# What is being asked
Return, exactly and in full, the lines of the records below starting at the one with "(** [[a-zA-Z0-9-.]], the" and ending at the one with "Definition address (record", and no other lines.
(Material for this task Opens)
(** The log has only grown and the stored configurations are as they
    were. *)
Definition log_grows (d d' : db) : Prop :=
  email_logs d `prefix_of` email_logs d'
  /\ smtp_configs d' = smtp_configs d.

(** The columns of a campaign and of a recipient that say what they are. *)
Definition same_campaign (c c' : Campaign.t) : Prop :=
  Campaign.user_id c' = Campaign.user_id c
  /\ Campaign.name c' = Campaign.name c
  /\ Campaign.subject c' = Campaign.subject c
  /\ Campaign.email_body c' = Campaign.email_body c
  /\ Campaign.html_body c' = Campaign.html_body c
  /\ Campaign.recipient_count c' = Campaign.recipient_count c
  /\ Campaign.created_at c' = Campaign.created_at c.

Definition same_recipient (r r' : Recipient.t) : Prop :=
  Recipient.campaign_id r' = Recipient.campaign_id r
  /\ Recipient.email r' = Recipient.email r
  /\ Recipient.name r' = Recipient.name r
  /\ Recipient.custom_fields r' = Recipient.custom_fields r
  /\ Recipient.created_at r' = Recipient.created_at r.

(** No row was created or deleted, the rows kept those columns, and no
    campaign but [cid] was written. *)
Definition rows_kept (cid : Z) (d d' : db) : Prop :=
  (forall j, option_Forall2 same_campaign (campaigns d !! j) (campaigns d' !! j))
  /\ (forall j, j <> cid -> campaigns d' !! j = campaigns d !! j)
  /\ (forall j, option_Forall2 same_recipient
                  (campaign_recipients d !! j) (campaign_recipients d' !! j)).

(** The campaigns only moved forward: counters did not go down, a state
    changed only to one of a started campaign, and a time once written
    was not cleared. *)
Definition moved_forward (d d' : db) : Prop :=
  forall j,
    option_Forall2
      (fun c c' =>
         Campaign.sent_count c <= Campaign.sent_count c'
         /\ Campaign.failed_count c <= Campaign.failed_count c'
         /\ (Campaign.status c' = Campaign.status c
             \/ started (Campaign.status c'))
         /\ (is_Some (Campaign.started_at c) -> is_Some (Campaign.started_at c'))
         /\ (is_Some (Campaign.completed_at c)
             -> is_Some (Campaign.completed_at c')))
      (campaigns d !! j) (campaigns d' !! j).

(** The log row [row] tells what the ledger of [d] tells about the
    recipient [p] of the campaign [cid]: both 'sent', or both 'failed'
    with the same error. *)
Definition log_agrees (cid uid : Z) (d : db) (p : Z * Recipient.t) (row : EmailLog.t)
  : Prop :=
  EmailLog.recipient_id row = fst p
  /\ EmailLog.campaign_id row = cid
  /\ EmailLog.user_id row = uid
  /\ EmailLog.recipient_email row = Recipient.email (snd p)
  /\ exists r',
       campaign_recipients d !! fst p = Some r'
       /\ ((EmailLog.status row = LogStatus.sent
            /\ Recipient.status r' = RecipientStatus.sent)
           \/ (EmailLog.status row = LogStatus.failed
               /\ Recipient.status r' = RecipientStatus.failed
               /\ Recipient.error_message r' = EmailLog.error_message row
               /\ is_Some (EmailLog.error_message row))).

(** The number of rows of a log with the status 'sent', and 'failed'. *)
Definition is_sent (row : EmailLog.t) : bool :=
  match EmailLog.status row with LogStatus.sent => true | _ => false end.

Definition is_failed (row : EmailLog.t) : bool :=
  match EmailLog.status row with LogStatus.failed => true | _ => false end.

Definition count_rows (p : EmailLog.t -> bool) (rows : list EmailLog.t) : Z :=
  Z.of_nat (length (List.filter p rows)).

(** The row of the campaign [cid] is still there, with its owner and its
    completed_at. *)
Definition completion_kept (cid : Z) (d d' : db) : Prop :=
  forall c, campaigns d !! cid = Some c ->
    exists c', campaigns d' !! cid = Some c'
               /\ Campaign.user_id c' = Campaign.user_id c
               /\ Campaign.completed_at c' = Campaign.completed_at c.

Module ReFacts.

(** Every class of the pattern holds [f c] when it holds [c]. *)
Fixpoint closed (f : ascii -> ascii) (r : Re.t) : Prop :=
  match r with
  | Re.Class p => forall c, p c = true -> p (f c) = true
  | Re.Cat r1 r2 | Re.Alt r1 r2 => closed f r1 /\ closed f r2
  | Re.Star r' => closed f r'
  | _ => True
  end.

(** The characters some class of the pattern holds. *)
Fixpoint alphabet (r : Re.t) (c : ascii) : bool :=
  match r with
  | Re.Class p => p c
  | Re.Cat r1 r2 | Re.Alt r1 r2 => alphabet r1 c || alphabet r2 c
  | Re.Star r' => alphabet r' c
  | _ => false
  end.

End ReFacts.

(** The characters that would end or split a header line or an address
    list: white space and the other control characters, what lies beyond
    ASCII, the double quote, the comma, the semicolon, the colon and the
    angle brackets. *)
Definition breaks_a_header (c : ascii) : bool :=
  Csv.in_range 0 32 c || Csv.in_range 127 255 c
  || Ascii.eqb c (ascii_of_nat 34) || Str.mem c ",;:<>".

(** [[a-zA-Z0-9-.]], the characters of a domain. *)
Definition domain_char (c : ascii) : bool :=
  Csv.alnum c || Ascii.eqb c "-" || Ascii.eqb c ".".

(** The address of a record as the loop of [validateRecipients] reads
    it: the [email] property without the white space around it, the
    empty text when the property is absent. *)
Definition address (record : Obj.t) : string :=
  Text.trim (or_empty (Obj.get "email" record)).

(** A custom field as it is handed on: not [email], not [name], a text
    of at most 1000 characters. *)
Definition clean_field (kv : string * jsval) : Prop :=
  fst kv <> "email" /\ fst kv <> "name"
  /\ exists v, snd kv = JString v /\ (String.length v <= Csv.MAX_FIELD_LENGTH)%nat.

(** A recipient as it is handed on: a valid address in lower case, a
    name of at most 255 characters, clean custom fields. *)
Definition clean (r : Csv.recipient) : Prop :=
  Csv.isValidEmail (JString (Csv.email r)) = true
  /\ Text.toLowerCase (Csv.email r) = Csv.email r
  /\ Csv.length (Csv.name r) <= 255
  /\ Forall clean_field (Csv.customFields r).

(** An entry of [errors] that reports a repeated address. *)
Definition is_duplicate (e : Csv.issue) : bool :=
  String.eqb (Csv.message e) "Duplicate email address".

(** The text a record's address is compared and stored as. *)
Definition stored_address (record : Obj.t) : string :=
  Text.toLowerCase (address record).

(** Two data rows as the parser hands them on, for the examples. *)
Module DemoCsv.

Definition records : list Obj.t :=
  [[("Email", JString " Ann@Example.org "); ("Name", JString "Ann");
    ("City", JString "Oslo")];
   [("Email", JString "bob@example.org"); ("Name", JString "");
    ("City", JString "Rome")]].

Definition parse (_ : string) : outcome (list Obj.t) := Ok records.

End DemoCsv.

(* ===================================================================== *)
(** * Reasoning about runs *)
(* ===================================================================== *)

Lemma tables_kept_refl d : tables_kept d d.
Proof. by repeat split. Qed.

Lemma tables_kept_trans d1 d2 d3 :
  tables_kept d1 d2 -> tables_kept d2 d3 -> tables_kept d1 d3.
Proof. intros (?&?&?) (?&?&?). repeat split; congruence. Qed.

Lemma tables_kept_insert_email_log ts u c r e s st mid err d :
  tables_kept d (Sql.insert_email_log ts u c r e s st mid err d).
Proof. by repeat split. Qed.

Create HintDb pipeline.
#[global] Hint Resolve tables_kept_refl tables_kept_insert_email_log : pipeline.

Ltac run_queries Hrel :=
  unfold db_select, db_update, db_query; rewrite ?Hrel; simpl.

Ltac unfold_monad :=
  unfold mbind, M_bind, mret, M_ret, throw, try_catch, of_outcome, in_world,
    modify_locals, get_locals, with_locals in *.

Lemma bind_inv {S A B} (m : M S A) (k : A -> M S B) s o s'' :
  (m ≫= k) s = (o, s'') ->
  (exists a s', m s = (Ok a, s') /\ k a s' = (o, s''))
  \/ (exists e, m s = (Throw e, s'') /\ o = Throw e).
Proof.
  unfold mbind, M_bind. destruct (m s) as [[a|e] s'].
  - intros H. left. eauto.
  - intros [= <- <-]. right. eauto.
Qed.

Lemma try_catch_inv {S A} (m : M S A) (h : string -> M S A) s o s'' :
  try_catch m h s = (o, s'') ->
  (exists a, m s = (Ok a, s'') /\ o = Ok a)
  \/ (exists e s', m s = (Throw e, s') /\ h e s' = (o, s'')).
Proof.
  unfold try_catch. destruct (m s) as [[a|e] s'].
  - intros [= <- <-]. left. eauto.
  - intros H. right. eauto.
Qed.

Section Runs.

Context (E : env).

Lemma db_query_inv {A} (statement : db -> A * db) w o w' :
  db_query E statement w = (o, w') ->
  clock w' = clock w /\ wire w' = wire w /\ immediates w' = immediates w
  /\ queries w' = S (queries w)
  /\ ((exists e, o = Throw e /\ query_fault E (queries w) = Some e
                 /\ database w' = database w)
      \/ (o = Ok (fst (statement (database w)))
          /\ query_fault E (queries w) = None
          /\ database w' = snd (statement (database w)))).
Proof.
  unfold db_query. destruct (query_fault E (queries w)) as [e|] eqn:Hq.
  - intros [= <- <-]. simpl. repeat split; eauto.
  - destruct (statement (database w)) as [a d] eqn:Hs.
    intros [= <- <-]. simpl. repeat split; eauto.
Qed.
(Material for this task Closes)
# Response to the task
(** [[a-zA-Z0-9-.]], the characters of a domain. *)
Definition domain_char (c : ascii) : bool :=
  Csv.alnum c || Ascii.eqb c "-" || Ascii.eqb c ".".

(** The address of a record as the loop of [validateRecipients] reads
    it: the [email] property without the white space around it, the
    empty text when the property is absent. *)
Definition address (record : Obj.t) : string :=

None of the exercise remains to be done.